School of Human Kinetics, Faculty of Health Sciences, University of Ottawa, Ottawa Ontario, Canada.
Department of Kinesiology and Physical Education, Wilfrid Laurier University, Waterloo Ontario, Canada.
Spine J. 2019 Jul;19(7):1264-1275. doi: 10.1016/j.spinee.2019.02.002. Epub 2019 Feb 8.
The spine is an anatomically complex system with numerous degrees of freedom. Due to this anatomical complexity, it is likely that multiple motor control options exist to complete a given task.
To identify if distinct spine spatiotemporal movement strategies are utilized in a homogenous sample of young healthy participants.
Kinematic data were captured from a single cohort of male participants (N=51) during a simple, self-controlled spine flexion-extension task.

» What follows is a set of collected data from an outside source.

Lemma steady_allow writer_id source bank_id r id : result_id r = Ok id -> steady (bank_id, id) (_allow_recalled sv writer_id source bank_id r).
Proof.
  intros Hid. pose proof (fun digest scan => steady_quarantine writer_id source bank_id r id digest scan Hid) as Hq.
  unfold _allow_recalled. rewrite Hid. apply steady_ok. apply steady_bind; [apply steady_state|]. intros state. apply steady_bind; [done|]. intros digest. cbv zeta.
  assert (Hhold : forall scan, steady (bank_id, id) (_ ← _quarantine_recalled sv writer_id source bank_id r digest scan; mret false))
    by (intros scan; by apply steady_bind).
  assert (Hjudge : forall pending, steady (bank_id, id) (scan ← on_services (sv_scan_recalled sv (JDict (rr_value r)) false None);
      match pending with
      | Some st => if bool_decide (mr_source_content_sha256 st = Some digest) then mret false
                   else _ ← _quarantine_recalled sv writer_id source bank_id r digest scan; mret false
      | None => if safe scan then mret true else _ ← _quarantine_recalled sv writer_id source bank_id r digest scan; mret false
      end)) by (intros pending; apply steady_bind; [done|intros scan; by repeat case_match]).
  destruct state as [s|]; [|by apply (Hjudge None)]. destruct (elem _ _); [done|]. destruct (bool_decide _); [|by apply Hjudge].
  unfold _allow_reviewed_recalled. destruct (bool_decide _); (apply steady_bind; [done|]); intros scan; [by destruct (safe scan)|done].
Qed.

Lemma steady_degrade writer_id source bank_id r id : result_id r = Ok id -> steady (bank_id, id) (_allow_recalled_or_degrade sv writer_id source bank_id r).
Proof.
  intros Hid. apply steady_try; [by apply steady_allow|]. intros e.
  assert (Hp : steady (bank_id, id) (_ ← on_services (_quarantine_placeholder_or_degrade sv writer_id source bank_id r); mret false)) by (by apply steady_bind).
  destruct e; try done; simpl; by repeat case_match.
Qed.

Lemma snapshot_loop writer_id source st entries : forall results positions w d,
  NoDup (entry_identities entries) -> (forall k, k ∈ entry_identities entries -> k ∉ d) ->
  let '(r, s) := allowed_loop sv writer_id source entries results positions (w, mkRecallCache (Some st) (Some d)) in
  (r, s.1) = by_snapshot writer_id source st entries results positions w.
Proof.
  induction entries as [|[bank r] rest IH]; intros results positions w d Hnd Hd; [done|].
  cbn [allowed_loop by_snapshot]. unfold mbind, eff_bind, lift. destruct (result_id r) as [id|e] eqn:Eid; [|done].
  unfold entry_identities in Hnd, Hd. simpl in Hnd, Hd. rewrite Eid in Hnd, Hd. apply NoDup_cons in Hnd as [Hx Hnd].
  unfold _refresh_dirty_review_state, get_state, mbind, eff_bind. cbn [c_dirty default Datatypes.id fst snd].
  rewrite (proj2 (elem_false (bank, id) d)) by (apply Hd; by left). unfold mret, eff_ret.
  destruct (steady_degrade writer_id source bank r id Eid w st) as (a & w' & b & Hrun & Hrun'). rewrite Hrun, Hrun'. cbn [fst].
  assert (Hd' : forall k, k ∈ entry_identities rest -> k ∉ (if b then set_add (bank, id) d else d)).
  { intros k Hk. assert (k ∉ d) by (apply Hd; by right). destruct b; [|done]. intros [->|?]%set_add_spec; done. }
  destruct a as [[|]|e]; [|by apply IH|done]. cbn [c_states default Datatypes.id fst snd].
  destruct (reviewed_result (dict_get (bank, id) st) r) as [reviewed|e]; [|done]. by apply IH.
Qed.
End snapshot.

(** C19: looking review states up in one batch changes nothing that it should not.
    When nobody else decides reviews during the recall ([ReviewStore]: lookups read
    the review states, a write changes that of its own memory at most, scans and
    the clock change none), a recall that reads the states of all results first and
    looks a memory up again only after it tried to quarantine it allows the same
    results, marks the same reviewed positions, raises the same error and leaves
    the same state as the reference that looks every result up when it is judged;
    repeated results of one memory included. And with any services at all, so also
    when other requests decide reviews meanwhile, a recall whose results are of
    different memories judges each of them by the states read before the first
    scan: it sees all of that snapshot and nothing of later decisions. *)
Theorem batched_recall_equivalent `{Rfc8785, PyRepr} {W} (sv : Services W) writer_id source responses w :
  let entries := bank_entries responses in
  (forall inv view, ReviewStore sv inv view -> inv w ->
     _allowed_recall_results sv writer_id source responses w = row_by_row sv writer_id source entries [] [] w)
  /\ (NoDup (entry_identities entries) ->
      _allowed_recall_results sv writer_id source responses w =
        (st ← (if bool_decide (entry_identities entries = []) then mret [] else sv_find_memory_review_states sv (entry_identities entries));
         by_snapshot sv writer_id source st entries [] []) w).
Proof.
  cbv zeta. set (entries := bank_entries responses). set (ids := entry_identities entries). split.
  - intros inv view Hstore Hi. unfold _allowed_recall_results. fold entries ids.
    assert (exists st, (if bool_decide (ids = []) then (Ok [], w) else sv_find_memory_review_states sv ids w) = (Ok st, w) /\ current view ids w st []) as (st & -> & Hc).
    { case_bool_decide as Hnil; [exists []; rewrite Hnil; split; [done|]; intros k Hk; by apply not_elem_of_nil in Hk|].
      destruct (rs_states (ReviewStore := Hstore) ids w Hi) as (st & -> & Hnd & Hspec). exists st. split; [done|].
      intros k Hk _. by apply (states_get view st ids). }
    pose proof (alike_loop sv inv view writer_id source entries [] [] ids w st [] Hi Hc (fun k Hk => Hk)) as Hl.
    destruct (allowed_loop _ _ _ _ _ _ _) as [r s]. exact Hl.
  - intros Hnd. unfold _allowed_recall_results, mbind, eff_bind. fold entries ids.
    assert (E : (if bool_decide (ids = []) then (Ok [], w) else sv_find_memory_review_states sv ids w)
      = (if bool_decide (ids = []) then mret [] else sv_find_memory_review_states sv ids) w) by (by destruct (bool_decide _)).
    rewrite E. match goal with |- context [(if ?b then ?x else ?y) w] => destruct ((if b then x else y) w) as [[st|e] w1] end; [|done].
    pose proof (snapshot_loop sv writer_id source st entries [] [] w1 [] Hnd ltac:(intros k _; apply not_elem_of_nil)) as Hl.
    destruct (allowed_loop _ _ _ _ _ _ _) as [r s]. exact Hl.
Qed.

Thoracic and lumbar flexion-extension data were analyzed to extract the continuous relative phase between each spine subsection. Continuous relative phase data were evaluated using a principal component analysis to identify major sources of variation in spine movement coordination. Unsupervised machine learning (k-means clustering) was used to identify distinct clusters present within the healthy participants sampled. Once distinguished, intersegmental spine kinematics were compared amongst clusters.
The findings of the current work suggest that there are distinct timing strategies that are utilized, within the participants sampled, to control spine flexion-extension movement. These strategies differentiate the sequencing of intersegmental movement and are not discriminable on the basis of simple participant demographic characteristics (ie, age, height, and body mass index), total movement time or range of motion.
Spatiotemporal spine flexion-extension patterns are not uniform across a population of young healthy individuals.
Future work needs to identify whether the motor patterns characterized with this work are driven by distinct neuromuscular activation patterns, and if each given pattern has a varied risk for low back injury.
脊柱是一个具有众多自由度的解剖结构复杂的系统。由于这种解剖复杂性,很可能存在多种运动控制选项来完成给定的任务。
确定在同质的年轻健康参与者样本中是否使用了不同的脊柱时空运动策略。
在一项简单的自我控制脊柱屈伸任务中,从单一队列的男性参与者(N=51)中获取运动学数据。
分析胸腰段屈伸数据,以提取每个脊柱节段之间的连续相对相位。使用主成分分析对连续相对相位数据进行评估,以确定脊柱运动协调的主要变化来源。使用无监督机器学习(k-均值聚类)来识别健康参与者样本中存在的不同聚类。一旦区分开来,就比较聚类之间的脊柱运动学。
目前工作的结果表明,在所采样的参与者中,存在控制脊柱屈伸运动的不同时间策略。这些策略区分了节段间运动的顺序,并且不能基于简单的参与者人口统计学特征(即年龄、身高和体重指数)、总运动时间或运动范围来区分。
在年轻健康人群中,脊柱时空屈伸模式并不统一。
未来的工作需要确定这项工作所描述的运动模式是否是由不同的神经肌肉激活模式驱动的,以及每个给定模式是否具有不同的腰部受伤风险。